Beyond specific limits of exposure, chemical entities can provoke deleterious effects in mammalian cells via direct interaction with critical macromolecules or by stimulating the accumulation of reactive oxygen species (ROS). In particular, these chemical and oxidative stresses can underpin adverse reactions to therapeutic drugs, which pose an unnecessary burden in the clinic and pharmaceutical industry. Novel pre-clinical testing strategies are required to identify, at an earlier stage in the development pathway, chemicals and drugs that are likely to provoke toxicity in humans. Mammalian cells can adapt to chemical and oxidative stress via the action of the transcription factor nuclear factor erythroid 2-related factor 2 (Nrf2), which up-regulates the expression of numerous cell defence genes and has been shown to protect against a variety of chemical toxicities. Here, we provide a brief overview of the Nrf2 pathway and summarize novel experimental models that can be used to monitor changes in Nrf2 pathway activity and thus understand the functional consequences of such perturbations in the context of chemical and drug toxicity. We also provide an outlook on the potential value of monitoring Nrf2 activity for improving the pre-clinical identification of chemicals and drugs with toxic liability in humans.

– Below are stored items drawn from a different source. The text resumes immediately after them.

(** * blog-builder: extraction heuristics and the resumable Generate stage

  A shallow embedding of the parts of blog-builder that its specification
  makes claims about:

  - [utils/fetcher.ts]            : [fetchPage], [extractMainContent],
                                    [extractMetadata], [extractLinks],
                                    [findBlogLinks];
  - [utils/storage.ts]            : [slugify];
  - [analyzer/blog-discovery.ts]  : [extractArticleLinks], [fetchArticle],
                                    [discoverArticles];
  - [generator/article-writer.ts] : [generateArticles].

  Conventions.  A JavaScript string is a sequence of code units; it is
  modelled by [string], whose characters are read as the code units
  0..255 (Latin-1).  The HTML parser (cheerio.load) and the WHATWG URL
  parser are libraries outside the repository: a function that takes an
  HTML text and loads it takes the loaded document here, and the URL
  parser is a parameter of the sections that use it.  The language model
  behind the generator and the web are given by their answers.  Paths are
  POSIX paths: [path.join] is the function of Node for them, which joins
  its arguments that are not empty and normalizes the result. *)

From Stdlib Require Import ZArith NArith Ascii String Lia Bool.
From stdpp Require Import base list strings pretty.

Local Open Scope string_scope.
Local Open Scope list_scope.

(* ===================================================================== *)
(** * JavaScript strings *)
(* ===================================================================== *)

Module JsString.

Definition code (c : ascii) : N := N_of_ascii c.

Definition in_range (lo hi : N) (c : ascii) : bool :=
  ((lo <=? code c) && (code c <=? hi))%N.

(** The class [\s] of a JavaScript regular expression, which is also the
    set of characters removed by [String.prototype.trim]:
    TAB, LF, VT, FF, CR, SPACE and NBSP among the code units below 256. *)
Definition is_space (c : ascii) : bool :=
  in_range 9 13 c || (code c =? 32)%N || (code c =? 160)%N.

Definition is_upper (c : ascii) : bool := in_range 65 90 c.
Definition is_lower (c : ascii) : bool := in_range 97 122 c.
Definition is_digit (c : ascii) : bool := in_range 48 57 c.
Definition is_underscore (c : ascii) : bool := (code c =? 95)%N.
Definition is_hyphen (c : ascii) : bool := (code c =? 45)%N.
Definition is_newline (c : ascii) : bool := (code c =? 10)%N.

(** The class [\w] (no unicode flag): [A-Za-z0-9_]. *)
Definition is_word (c : ascii) : bool :=
  is_upper c || is_lower c || is_digit c || is_underscore c.

(** [toLowerCase] on one code unit: A-Z, and the Latin-1 capitals
    U+00C0..U+00DE except the multiplication sign U+00D7. *)
Definition to_lower_char (c : ascii) : ascii :=
  if is_upper c || (in_range 192 222 c && negb (code c =? 215)%N)
  then ascii_of_N (code c + 32)
  else c.

Fixpoint map (f : ascii -> ascii) (s : string) : string :=
  match s with
  | EmptyString => EmptyString
  | String c r => String (f c) (map f r)
  end.

Definition toLowerCase (s : string) : string := map to_lower_char s.

(** [s.replace(/[^...]/g, "")]: keep the characters of the class. *)
Fixpoint keep_chars (keep : ascii -> bool) (s : string) : string :=
  match s with
  | EmptyString => EmptyString
  | String c r =>
      if keep c then String c (keep_chars keep r) else keep_chars keep r
  end.

(** [s.replace(/C+/g, rep)] for a character class [C]: every maximal run
    of characters of the class becomes one [rep].  [in_run] tells that
    the previous character belonged to the run being replaced. *)
Fixpoint replace_runs_from (p : ascii -> bool) (rep : string)
         (in_run : bool) (s : string) : string :=
  match s with
  | EmptyString => EmptyString
  | String c r =>
      if p c then
        if in_run then replace_runs_from p rep true r
        else rep +:+ replace_runs_from p rep true r
      else String c (replace_runs_from p rep false r)
  end.

Definition replace_runs (p : ascii -> bool) (rep : string) (s : string)
  : string :=
  replace_runs_from p rep false s.

Fixpoint trimStart (s : string) : string :=
  match s with
  | EmptyString => EmptyString
  | String c r => if is_space c then trimStart r else s
  end.

Fixpoint trimEnd (s : string) : string :=
  match s with
  | EmptyString => EmptyString
  | String c r =>
      match trimEnd r with
      | EmptyString => if is_space c then EmptyString else String c EmptyString
      | r' => String c r'
      end
  end.

Definition trim (s : string) : string := trimEnd (trimStart s).

Definition chars (s : string) : list ascii := list_ascii_of_string s.

(** [s.slice(0, n)] for [0 <= n]. *)
Fixpoint slice0 (n : nat) (s : string) : string :=
  match n, s with
  | O, _ => EmptyString
  | S _, EmptyString => EmptyString
  | S m, String c r => String c (slice0 m r)
  end.

Fixpoint startsWith (t s : string) : bool :=
  match t, s with
  | EmptyString, _ => true
  | String _ _, EmptyString => false
  | String a t', String b s' => Ascii.eqb a b && startsWith t' s'
  end.

(** [s.includes(t)]. *)
Fixpoint includes (s t : string) : bool :=
  startsWith t s ||
  match s with
  | EmptyString => false
  | String _ r => includes r t
  end.

Fixpoint endsWith (s t : string) : bool :=
  String.eqb s t ||
  match s with
  | EmptyString => false
  | String _ r => endsWith r t
  end.

(** Matching under the flag [i] compares canonicalized characters.  The
    patterns of the program are lowercase ASCII, and no code unit above 127
    canonicalizes to an ASCII character, so folding A-Z to a-z in the
    subject and matching the pattern as written decides the same matches. *)
Definition canonicalize_char (c : ascii) : ascii :=
  if is_upper c then ascii_of_N (code c + 32) else c.

Definition canonicalize (s : string) : string := map canonicalize_char s.

(** [s.split(/\s+/).length]: one piece more than there are maximal runs of
    white space (the pattern cannot match the empty string, so the empty
    input gives the one piece [""]). *)
Fixpoint count_runs (p : ascii -> bool) (in_run : bool) (s : string) : nat :=
  match s with
  | EmptyString => 0
  | String c r =>
      if p c then (if in_run then 0 else 1) + count_runs p true r
      else count_runs p false r
  end.

Definition split_ws_length (s : string) : nat :=
  S (count_runs is_space false s).

(** JavaScript truthiness of a string. *)
Definition truthy (s : string) : bool :=
  match s with EmptyString => false | _ => true end.

End JsString.

(* ===================================================================== *)
(** * utils/storage.ts *)
(* ===================================================================== *)

Module Storage.
Import JsString.

(** [/[^\w\s-]/g]: the characters that survive the first replacement. *)
Definition slug_keep (c : ascii) : bool :=
  is_word c || is_space c || is_hyphen c.

Definition slugify (text : string) : string :=
  trim
    (replace_runs is_hyphen "-"
       (replace_runs is_space "-"
          (keep_chars slug_keep (toLowerCase text)))).

(** Lowercase letters, digits, underscore and hyphen. *)
Definition is_slug_char (c : ascii) : bool :=
  is_lower c || is_digit c || is_underscore c || is_hyphen c.

End Storage.

(* ===================================================================== *)
(** * Parsed documents and the selectors the program uses *)
(* ===================================================================== *)

Module Dom.
Import JsString.

Record element := mkElement {
  tag : string;
  attrs : list (string * string)
}.

(** A node of the tree built by the HTML parser.  Comments hold no text
    and match no selector; they are left out. *)
#[warnings="-register-all"]
Inductive node :=
| Text (data : string)
| Elem (e : element) (kids : list node).

(** The children of the document root. *)
Definition document := list node.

Review Article| August 03 2015
Value of monitoring Nrf2 activity for the detection of chemical and oxidative stress
Fiona E. Mutter;
B. Kevin Park;
Ian M. Copple
Ian M. Copple 1
*MRC Centre for Drug Safety Science, Department of Molecular & Clinical Pharmacology, Institute of Translational Medicine, University of Liverpool, Liverpool L69 3GE, U.K.
1To whom correspondence should be addressed (firstname.lastname@example.org).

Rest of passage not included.